Each week, host Jeff Probst will answer a few questions about the latest episode of ‘Survivor: Cagayan.’
ENTERTAINMENT WEEKLY: One of the things that has amazed me most about this season is how some people seem to be playing with little to no regard for how their actions may hurt them later with a possible jury vote. Tony was so worried about LJ that he blew up his alliance to get rid of him, but when this went down — not knowing then how it would play out later — did you think at the time this was a bad move because he (like Kass before him) now may have a jury filled with people angry at his betrayal should he make it that far?
JEFF PROBST: I think Tony is similar to Russell in many ways, one of which is I don’t really think he thinks too long about any of his moves. Not taking away from his game play, so far it’s working very well. He appears to be going off gut instinct, probably the same thing that he follows as a cop. I also think he has a pretty good read of people. But if he took a bit more time to evaluate some of his moves he might not make them. Is that a good thing? Hard to know at this point. The other factor is you have to get to the end in order to have a shot at winning. So playing “polite” and worrying about the jury too much can be a real hazard to your game. Before you know it you are on the jury. The goal is to 1) Get to the end 2) Get to the end with people you believe you can beat. So offending the jury is only relevant in regards to where you stack alongside the other finalist/s. But I think we can all agree that several of these players are playing to win.
EW: This is where the true evil genius of Survivor comes into play. Honestly, I don’t know how everyone is not a paranoid mess when all it takes is one crackpot or jumpy individual to make everything come crashing down. Do you think it’s the culture of get-them-before-they-get-me that Survivor instills that leads to all the paranoia?

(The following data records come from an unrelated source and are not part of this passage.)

(* ===== verification/SnapshotFaults.v ===== *)
(** * The snapshot store on a disk that may fail

    Every mkdir, write, rename, removal and [stat] of SnapshotStore.v may fail
    here, at every path and differently for every call.  What is left of the
    contract: the files stay where they belong, a save that returned can be
    loaded, and a save that raised leaves a snapshot made of two halves only
    when the [stat] or the removal of the new state file is what failed. *)

From S2P Require Import Prelude PyDict PyText Torch Metadata SnapshotStore SnapshotFacts.
From S2P Require Import SnapshotSpec.

Section faults.
Context {T : Type} `{Torch T} `{Storage T}.
Context (base_dir : string).
Implicit Types (s : FS T) (m : MambaSnapshotMetadata) (loc : path * string).

(** ** The store stays well formed *)

(** The files are those of [f]. *)
Definition same_files (f : gmap path (content T)) s : Prop := files s = f /\ store_wf s.

Lemma mkdir_same io d f :
  (exists c, d = [c] \/ d = [c; "branches"]) -> preserves (same_files f) (mkdir io d).
Proof.
  intros Hd s [Hf [Hw1 Hw2]]. unfold mkdir. destruct (mkdir_fault io d); [done|].
  destruct (files s !! d); [done|]. split; [done|]. split; [|done]. intros d'. simpl. set_solver.
Qed.

Lemma conversation_dir_same io cid f :
  preserves (same_files f) (get_conversation_dir io base_dir cid).
Proof.
  unfold get_conversation_dir. apply preserves_bind; [apply preserves_lift_res|]. intros safe.
  apply preserves_if; [apply preserves_raise|]. apply preserves_bind; [|by auto with py].
  apply mkdir_same. eauto.
Qed.

Lemma conversation_dir_shape io cid s p s' :
  get_conversation_dir io base_dir cid s = (Ok p, s') -> p = [conv_dir_name cid].
Proof. by intros (_ & _ & -> & _)%get_conversation_dir_inv. Qed.

Lemma snapshot_paths_same io cid turn branch f :
  preserves (same_files f) (get_snapshot_paths io base_dir cid turn branch).
Proof.
  intros s Hs. pose proof (conversation_dir_same io cid f s Hs) as Hc.
  unfold get_snapshot_paths. destruct (get_conversation_dir io base_dir cid s) as [[p|e] s1] eqn:E.
  2:{ by erewrite bind_raise. }
  erewrite bind_ok by done. apply conversation_dir_shape in E as ->. simpl in Hc.
  destruct (truthy branch); [|destruct turn; [case_bool_decide|]; done].
  apply (preserves_bind (same_files f)); [apply preserves_lift_res| |done]. intros safe.
  apply preserves_bind; [apply mkdir_same; simpl; eauto|]. intros _.
  apply preserves_if; [apply preserves_raise|apply preserves_ret].
Qed.

(** Everything a save can do to the disk. *)
Inductive save_outcome (io : IOEnv) (f : gmap path (content T)) (conv : list T) (temporal : T)
    (m : MambaSnapshotMetadata) :
    res (path * path) -> gmap path (content T) -> Prop :=
  | save_untouched e : save_outcome io f conv temporal m (Raise e) f
  | save_changed loc r f' :
      saveable conv temporal m = true ->
      snap_loc (md_conversation_id m) (md_turn_number m) (md_branch_name m) = Some loc ->
      (forall p, p ∉ loc_files loc -> f' !! p = f !! p) ->
      match r with
      | Ok _ =>
          f' !! meta_path loc = Some (Doc (to_dict m)) /\
          f' !! state_path loc = Some (Blob (save_file (build_state_dict conv temporal)))
      | Raise _ => save_failed io loc conv temporal f f'
      end -> save_outcome io f conv temporal m r f'.

(** A save whose arguments or directories are refused writes nothing. *)
Lemma save_refused io conv temporal m s :
  store_wf s ->
  (exists e s', save_snapshot io base_dir conv temporal m s = (Raise e, s') /\
     same_files (files s) s') \/
  (saveable conv temporal m = true /\ exists loc,
     snap_loc (md_conversation_id m) (md_turn_number m) (md_branch_name m) = Some loc /\
     dirs_ok io loc.1 s).
Proof.
  intros Hs. unfold save_snapshot. destruct (saveable conv temporal m) eqn:Hsv.
  2:{ unfold saveable in Hsv. left. destruct (bool_decide (len conv = 0)); [by eexists _, _|].
      simpl in Hsv. rewrite Hsv. by eexists _, _. }
  destruct (saveable_inv _ _ _ Hsv) as [Hne Hv].
  rewrite bool_decide_false by (by destruct conv). rewrite Hv. cbn [negb].
  pose proof (snapshot_paths_same io (md_conversation_id m) (md_turn_number m)
    (md_branch_name m) (files s) s ltac:(by split)) as Hsame.
  destruct (get_snapshot_paths io base_dir (md_conversation_id m) (md_turn_number m)
    (md_branch_name m) s) as [[pr|e] s1] eqn:Hp.
  - right. split; [done|]. by eapply get_snapshot_paths_inv.
  - left. exists e, s1. split; [by erewrite bind_raise|done].
Qed.

Lemma save_outcomes io conv temporal m s :
  store_wf s ->
  let '(r, s') := save_snapshot io base_dir conv temporal m s in
  save_outcome io (files s) conv temporal m r (files s') /\ store_wf s'.
Proof.
  intros Hs. destruct (save_refused io conv temporal m s Hs)
    as [(e & s' & -> & Hf & Hw)|(Hsv & loc & Hl & Hd)].
  { rewrite Hf. split; [constructor|done]. }
  destruct (saveable_inv _ _ _ Hsv) as [Hne Hv].
  pose proof (snap_loc_wf _ _ _ _ Hl) as Hw.
  assert (forall r f', (forall p, p ∉ loc_files loc -> f' !! p = files s !! p) ->
    save_outcome io (files s) conv temporal m r f' ->
    save_outcome io (files s) conv temporal m r f' /\
    store_wf (mkFS (dirs (add_dirs loc.1 s)) f')) as Hboth.
  { intros r f' Hf Ho. split; [done|].
    apply (store_wf_files _ (add_dirs loc.1 s)); [by apply store_wf_add_dirs|].
    intros p Hp. destruct (decide (p ∈ loc_files loc)); [right; eauto 10|left]. by rewrite Hf in Hp. }
  pose proof (save_snapshot_run io base_dir conv temporal m loc s Hs Hne Hv Hl Hd) as Hrun.
  destruct (state_phase_ok io loc && meta_phase_ok io loc).
  - rewrite Hrun. apply Hboth; [intros p Hp; by apply saved_lookup_other|].
    apply (save_changed _ _ _ _ _ loc); [done..|intros p Hp; by apply saved_lookup_other|].
    apply saved_lookup.
  - destruct Hrun as (e & f' & -> & Hf). pose proof (sf_other _ _ _ _ _ _ Hf) as Ho.
    apply Hboth; [done|]. by apply (save_changed _ _ _ _ _ loc).
Qed.

(** The other calls write no file or only remove some. *)
Lemma preserves_same_wf {A} (c : M (FS T) A) :
  (forall f, preserves (same_files f) c) -> preserves store_wf c.
Proof. intros Hc s Hs. by apply (Hc (files s) s). Qed.

Lemma unlink_wf io q : preserves store_wf (unlink_if_exists io q : M (FS T) unit).
Proof.
  intros s Hs. unfold unlink_if_exists, exists_path, unlink_path. run_unfold.
  destruct (_ || _); [|done]. destruct (unlink_fault io q); [done|]. destruct (files s !! q); [|done].
  apply store_wf_files; [done|]. intros x Hx. left. apply lookup_delete_is_Some in Hx. by destruct Hx.
Qed.

Lemma delete_wf io cid turn branch :
  preserves store_wf (delete_snapshot io base_dir cid turn branch).
Proof.
  unfold delete_snapshot, exists_path. apply preserves_bind.
  { apply preserves_same_wf. intros f. apply snapshot_paths_same. }
  intros [mp sp]. do 2 (apply preserves_bind; [by auto with py|intros ?]).
  do 2 (apply preserves_bind; [apply unlink_wf|intros ?]). auto with py.
Qed.

Lemma from_json_preserves P p : preserves P (from_json p : M (FS T) _).
Proof. intros s Hs. unfold from_json. by repeat case_match. Qed.

Lemma read_blob_preserves P p : preserves P (read_blob p : M (FS T) _).
Proof. intros s Hs. unfold read_blob. by repeat case_match. Qed.

Hint Resolve from_json_preserves read_blob_preserves snapshot_paths_same conversation_dir_same : py.

Lemma load_same io cid turn branch f :
  preserves (same_files f) (load_snapshot io base_dir cid turn branch).
Proof.
  unfold load_snapshot, exists_path. apply preserves_bind; [by auto with py|]. intros [mp sp].
  repeat first [apply preserves_bind; [by auto with py|intros ?]
               |apply preserves_if; [by auto with py|]].
  destruct (dict_get _ _); auto 6 with py.
Qed.

Lemma list_same io cid f : preserves (same_files f) (list_snapshots io base_dir cid).
Proof. unfold list_snapshots. auto with py. Qed.

Lemma latest_same io cid f : preserves (same_files f) (get_latest_snapshot io base_dir cid).
Proof.
  unfold get_latest_snapshot. apply preserves_bind; [apply list_same|]. intros l.
  destruct (last l); [|by auto with py]. apply preserves_bind; [by auto with py|].
  intros [mp sp]. auto with py.
Qed.

Lemma preserves_fmap {S A B} (P : S -> Prop) (g : A -> B) (c : M S A) :
  preserves P c -> preserves P (g <$> c).
Proof.
  intros Hc s Hs. specialize (Hc s Hs). unfold fmap, M_fmap. by destruct (c s) as [[]].
Qed.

PROBST: I think the game has changed in the last couple of years and in a very good way. The strong, aggressive players (the type of player we always hope for) seem to be weeding out those who didn’t come to play. Personally, I like it. It makes me respect the people who are playing more than ever. Survivor is a zero-sum game. My gain is equal to your loss. You are voted out, my odds just increased by one. So the good players are always thinking one thing — the only way you get to the end is by getting rid of the others. So you have to be aware at all times. If you hesitate to take someone out when your gut is screaming at you to vote for them — chances are good you are the one going home…because they are voting for you! We’ve seen it week after week for years. It’s not because people are jumpy, it’s because they are playing Survivor. The game is — you have to survive the vote. By any means necessary. Otherwise you’re gone.

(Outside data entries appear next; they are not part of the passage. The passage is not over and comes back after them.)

(** [A] without the given turns of a conversation. *)
Definition without_turns (cid : string) (l : list Z) A : gmap (path * string) (snapshot T) :=
  foldl (fun A n => delete (turn_loc cid n) A) A l.

Lemma delete_each_turns cid l k s A :
  represents s A -> component_ok cid = true -> Forall (fun n => 0 <= n) l ->
  exists s', delete_each (fun turn => sm_delete cid (Some turn) None) l k s = (Ok (k + len l), s') /\
    represents s' (without_turns cid l A).
Proof.
  intros Hr Hc Hl. revert k s A Hr. induction Hl as [|n l Hn _ IH]; intros k s A Hr; simpl.
  { exists s. split; [|done]. unfold mret, M_ret. do 2 f_equal. unfold len. simpl. lia. }
  destruct (sm_delete_turn cid n s A Hr Hc Hn) as (s1 & Hd & Hr1).
  erewrite bind_ok; [|apply try_ok; erewrite bind_ok by exact Hd; reflexivity].
  destruct (IH (k + 1) s1 _ Hr1) as (s2 & Hrun & Hr2). exists s2. split; [|done].
  rewrite Hrun. do 2 f_equal. unfold len. simpl. lia.
Qed.

Lemma without_turns_lookup cid l A loc :
  without_turns cid l A !! loc =
    if bool_decide (loc ∈ turn_loc cid <$> l) then None else A !! loc.
Proof.
  revert A. induction l as [|n l IH]; intros A; [done|].
  change (without_turns cid (n :: l) A) with (without_turns cid l (delete (turn_loc cid n) A)).
  rewrite IH, fmap_cons.
  destruct (decide (loc = turn_loc cid n)) as [->|Hne].
  - rewrite (bool_decide_true (_ ∈ _ :: _)) by set_solver. case_bool_decide; [done|].
    by rewrite lookup_delete_eq.
  - rewrite lookup_delete_ne by done.
    rewrite (bool_decide_ext (loc ∈ turn_loc cid n :: (turn_loc cid <$> l))
      (loc ∈ turn_loc cid <$> l)) by set_solver. done.
Qed.

Lemma without_turns_lists cid l1 l2 A :
  lists_turns A cid (l1 ++ l2) -> lists_turns (without_turns cid l1 A) cid l2.
Proof.
  intros [Hs Hl]. destruct (StronglySorted_app_inv _ _ _ Hs) as [Hs2 Hlt]. split; [done|].
  intros n. rewrite without_turns_lookup. assert (turn_loc cid n ∈ turn_loc cid <$> l1 <-> n ∈ l1) as Hiff.
  { rewrite list_elem_of_fmap. split; [|by eauto]. by intros (n' & ->%turn_loc_inj & ?). }
  rewrite (bool_decide_ext _ _ Hiff). case_bool_decide as Hin.
  - split; [intros H2; specialize (Hlt n n Hin H2); lia|]. by intros [_ [? ?]].
  - rewrite <- Hl. set_solver.
Qed.
(* ===== verification/SchedulerFacts.v ===== *)
(** * What the scheduler's snapshot handlers guarantee

    Slots of the device pool are neither lost nor handed out twice by
    hydration and by restores, staged state reaches the request it was staged
    for, and a save followed by a restore brings the saved state back. *)

From Stdlib Require Import SpecFloat.
From S2P Require Import Prelude PyDict PyText Torch Metadata MambaPool Tracker HostPool.
From S2P Require Import SnapshotStore SnapshotFacts SnapshotSpec SnapshotFaults StoreInterface.
From S2P Require Import Policy TierManager TierFacts PendingRestore Health Scheduler.

Section facts.
Context {S T F : Type} `{Torch T} `{!TorchLaws T} `{!SnapshotManager S T}
  `{!SnapshotManagerLaws S T} `{!FloatOps F} `{!TorchNorm T F}.
Implicit Types (x : Scheduler S T F) (p : MambaPool T) (A : gmap (path * string) (snapshot T)).

(** ** Running the parts *)

Definition disk x : S := store (sch_tier x).
Definition with_disk (s : S) x : Scheduler S T F := upd_tier (set_store s (sch_tier x)) x.

Lemma on_disk_run {B} (m : M S B) x r s' : m (disk x) = (r, s') -> on_disk m x = (r, with_disk s' x).
Proof. intros Hm. unfold on_disk, on_tier, on_store, zoom. fold (disk x). by rewrite Hm. Qed.

Lemma on_pool_run {B} (m : M (MambaPool T) B) x p r p' :
  mamba_pool x = Some p -> m p = (r, p') -> on_pool m x = (r, upd_pool (Some p') x).
Proof. intros Hp Hm. unfold on_pool. by rewrite Hp, Hm. Qed.

Lemma upd_pool_id x p : mamba_pool x = Some p -> upd_pool (Some p) x = x.
Proof. intros <-. by destruct x. Qed.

EW: You have a group of youngsters called the Dream Team who test out all of the challenges in advance you so guys can test out all of your camera angles and make sure the challenge is running smoothly and make any last minute changes that might be necessary. You brought up a good point about how a simple memory challenge is not so simple when you have been starving and living out in the elements for 25 days. That got me wondering. I know that traditionally Dream Teamers and actual contestants usually perform pretty equally because the Dream Teamers are well fed and rested but the contestants have more at stake so are able to draw upon that extra adrenaline. But I wonder if you’ve noticed whether in mental challenges like this if Dream Teamers tend to do better because focus is so difficult when you’re tired and hungry. What say you, Jeff?

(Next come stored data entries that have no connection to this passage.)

(** C39: for a batch whose requests each grow by one position, whose last slots
    are where their lengths say and whose partly filled pages are distinct and
    not free, [alloc_decode] is [alloc_extend] by one position, whatever the
    masked lanes of the kernel hold: with pages of more than one slot it returns
    [None] exactly when the free pages are fewer than the requests that start a
    page, and otherwise the distinct slots that continue each request, on its
    partly filled page or on a page taken from the free ones; the pages it
    removes from the free ones are exactly those the kernel used. *)
Theorem paged_alloc_decode_spec a batch uninit :
  let ps := Z.of_nat (page_size_ a) in
  let n := sumZ (new_pages ps) batch in
  1 < ps -> sort_ok a -> Forall (fun b => 1 <= b_seq b /\ b_pre b = b_seq b - 1) batch ->
  Forall (last_aligned ps) batch ->
  NoDup ((batch ≫= tail_page ps) ++ free_pages a ++ release_pages a) ->
  len batch <= len uninit -> (debug_mode a = true -> n <= page_count a) ->
  exists r a', Paged.alloc_decode oob lane_seq uninit (b_seq <$> batch) (b_last <$> batch) a = (Ok r, a') /\
    batch_allocated a ps n batch r a'.
Proof.
  intros ps n Hps1 Hs Hdec Hal Hnd Hun Hdbg. assert (0 < ps) as Hps by lia.
  pose proof (decode_breq_ok batch Hdec) as Hok.
  assert (len (b_seq <$> batch) = len batch) as Hlb by (unfold len; by rewrite length_fmap).
  assert (sumZ extend_len batch = len batch) as Hext.
  { rewrite (sumZ_ext extend_len (fun _ => 1)), sumZ_const; [unfold len; lia|].
    intros b Hb. destruct (proj1 (Forall_forall _ _) Hdec b Hb). unfold extend_len. lia. }
  destruct (maybe_merge a (len (b_seq <$> batch)) Hs) as (a1 & Hm & Hperm & Hshort & _ & Hps' & Hd1).
  assert (n <= len batch) as Hbound.
  { rewrite <-Hext. apply sumZ_le. intros b Hb. destruct (proj1 (Forall_forall _ _) Hdec b Hb) as [Hb1 Hb2].
    unfold new_pages, extend_len.
    destruct (pages_of_spec ps Hps (b_pre b) ltac:(lia)) as [Hp _]. destruct (pages_of_spec ps Hps (b_seq b) ltac:(lia)) as [Hq _].
    assert (pages_of ps (b_seq b) < pages_of ps (b_pre b) + 2); [apply (Z.mul_lt_mono_pos_r ps); lia|lia]. }
  destruct (batch_allocated_intro a a1 ps batch Hps Hok Hal Hnd Hperm) as [Hout Hres].
  { fold n. intros Hlt. apply Hshort. lia. }
  fold n in Hout, Hres. set (out := extend_ref ps (free_pages a1) oob batch 0) in *.
  assert (0 <= n) as Hn0 by (apply sumZ_nonneg; intros y Hy; rewrite Forall_forall in Hok; by apply new_pages_nonneg, Hok).
  assert (Paged.alloc_decode oob lane_seq uninit (b_seq <$> batch) (b_last <$> batch) a =
    Paged.take_pages n out a1) as ->.
  { unfold Paged.alloc_decode. erewrite bind_ok by reflexivity. cbv beta zeta. change (id a) with a. fold ps.
    rewrite (debug_aligned_decode ps batch Hps Hdec Hal), andb_false_r. rewrite (bind_ok _ _ _ _ _ Hm). cbv beta.
    erewrite bind_ok by reflexivity. cbv beta. change (id a1) with a1. rewrite Hlb.
    destruct (decode_launch ps Hps (free_pages a1) oob lane_seq batch Hdec
      (next_power_of_2 (len batch)) (next_power_of_2_le _) (take (Z.to_nat (len batch)) uninit)) as [-> _].
    { unfold len in *. rewrite length_take. lia. }
    fold out. erewrite bind_ok; [reflexivity|]. unfold lift_res, get_num_new_pages.
    by rewrite (decode_num_pages ps Hps batch Hdec Hps1). }
  rewrite take_pages_run; [|intros Hd; apply Hout; specialize (Hdbg ltac:(by rewrite <-Hd1)); lia|done].
  case_decide; eauto.
Qed.
End paged.

(** A paged allocator of 16 pages with 4 slots, in debug mode. *)
Definition demo_paged : KvAllocator := Paged.init 64 4 false true.

Lemma paged_alloc_extend_spec_witness :
  let batch := [BReq 6 11 81; BReq 0 3 (-1); BReq 4 9 75] in
  exists r a',
    Paged.alloc_extend (fun _ => -7) (fun _ => 0) (fun _ => 0) (replicate 13 0) (b_pre <$> batch) (b_seq <$> batch)
      (b_last <$> batch) (sumZ extend_len batch) demo_paged = (Ok r, a') /\
    r = Some [82; 83; 4; 5; 6; 8; 9; 10; 12; 13; 14; 15; 16] /\
    batch_allocated (fun _ => -7) demo_paged 4 4 batch r a'.
Proof.
  intros batch.
  destruct (paged_alloc_extend_spec (fun _ => -7) (fun _ => 0) (fun _ => 0) demo_paged batch
    (replicate 13 0) ltac:(reflexivity) ltac:(intros _; reflexivity) ltac:(repeat constructor; cbn; lia)
    ltac:(repeat constructor) ltac:(apply (bool_decide_eq_true_1 (NoDup _)); vm_compute; reflexivity)
    ltac:(vm_compute; discriminate)
    ltac:(intros _; split; [vm_compute; discriminate|by apply masked_cancel_same])) as (r & a' & Hr & _ & Hb).
  exists r, a'. split; [exact Hr|]. split; [|apply Hb; by apply masked_cancel_same].
  apply (f_equal fst) in Hr. vm_compute in Hr. injection Hr as <-. reflexivity.
Defined.

Lemma paged_alloc_decode_spec_witness :
  let batch := [decode_req 9 79; decode_req 12 86; decode_req 5 103] in
  exists r a',
    Paged.alloc_decode (fun _ => -7) (fun _ => 0) (replicate 3 0) (b_seq <$> batch) (b_last <$> batch) demo_paged =
      (Ok r, a') /\
    r = Some [4; 87; 8] /\ batch_allocated (fun _ => -7) demo_paged 4 2 batch r a'.
Proof.
  intros batch.
  destruct (paged_alloc_decode_spec (fun _ => -7) (fun _ => 0) demo_paged batch
    (replicate 3 0) ltac:(reflexivity) ltac:(intros _; reflexivity) ltac:(repeat constructor; cbn; lia)
    ltac:(repeat constructor) ltac:(apply (bool_decide_eq_true_1 (NoDup _)); vm_compute; reflexivity)
    ltac:(vm_compute; discriminate) ltac:(intros _; vm_compute; discriminate)) as (r & a' & Hr & Hb).
  exists r, a'. split; [exact Hr|]. split; [|exact Hb].
  apply (f_equal fst) in Hr. vm_compute in Hr. injection Hr as <-. reflexivity.
Defined.

(** ** The ledger of slots

    The operations of [TokenToKVPoolAllocator] as a state machine over the
    allocator and the slots its clients hold.  Whatever the order of the
    operations, every slot from 1 to [size] is at any time in exactly one
    place. *)

(** What the allocator itself accounts for: free, waiting, or in the open
    group.  A closed group keeps its list until the next one begins. *)
Definition accounted (a : KvAllocator) : list Z :=
  free_pages a ++ release_pages a ++ (if is_not_in_free_group a then [] else concat (free_group a)).

(** One operation; the second component is what clients hold.  Clients free
    what they hold and do not nest groups. *)
Inductive token_step : KvAllocator * list Z -> KvAllocator * list Z -> Prop :=
  | step_alloc n a a' l out :
      Token.alloc n a = (Ok (Some l), a') -> token_step (a, out) (a', l ++ out)
  | step_alloc_fail n a a' out :
      Token.alloc n a = (Ok None, a') -> token_step (a, out) (a', out)
  | step_free l rest a a' out :
      out ≡ₚ l ++ rest -> Token.free l a = (Ok tt, a') -> token_step (a, out) (a', rest)
  | step_begin a a' out :
      is_not_in_free_group a = true -> free_group_begin a = (Ok tt, a') -> token_step (a, out) (a', out)
  | step_end a a' out :
      is_not_in_free_group a = false -> Token.free_group_end a = (Ok tt, a') -> token_step (a, out) (a', out).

PROBST: Absolutely. On day 30-something, the Survivors brains just aren’t operating at the same efficiency as they were on day one. It’s why challenges like memory games are really difficult to test for anything other than camera blocking. You just can’t predict how they’ll play out. Personally, I’ve become less and less fond of memory games. We may take a break from them for a while. (No promises, but that’s the gut feeling right now.) They just don’t have enough action to ensure they’ll be exciting, so you are forced to rely on a very close finish, which fortunately we had this week.
[UPDATE! After Jeff told me he wasn’t crazy about the memory challenges, I gave him my reasoning for why I felt these challenges were actually valuable for the TV audience — and you can read those in my Survivor recap. We had a long back and forth about it discussing the pros and cons. He then decided to check in with you all, the viewers, about it and he then emailed me this update later.]
Based on your statement that you actually liked the play along factor of memory challenges — I went to Twitter tonight to ask the fans what they thought. Are memory challenges fun because you can play along or boring to watch? The overwhelming majority was “fun to play along!” So never mind what I said about taking a break from them! They’re back in the rotation! I love getting direct and immediate input from the people who matter most — our fans. Glad you shared your thoughts as it prompted the question in the first place.
EW: BONUS QUESTION! Because we need to know: Was there a hidden immunity idol clue hidden at the Survivor spa reward? (We know there is some idol with special powers hidden around camp.)
PROBST: Ah… I can’t tell you. Some things must remain a secret. Will only say if it was me, I’d always be looking. Why not? What’s to lose?
EW: Uh-oh, that looks like a pretty nasty fall that Woo takes next week. Preview us up for the next episode, sir!
PROBST: Another fantastic episode. Truly. You’re gonna love it. Yes, Woo takes a fall… and could a letter from home change the game?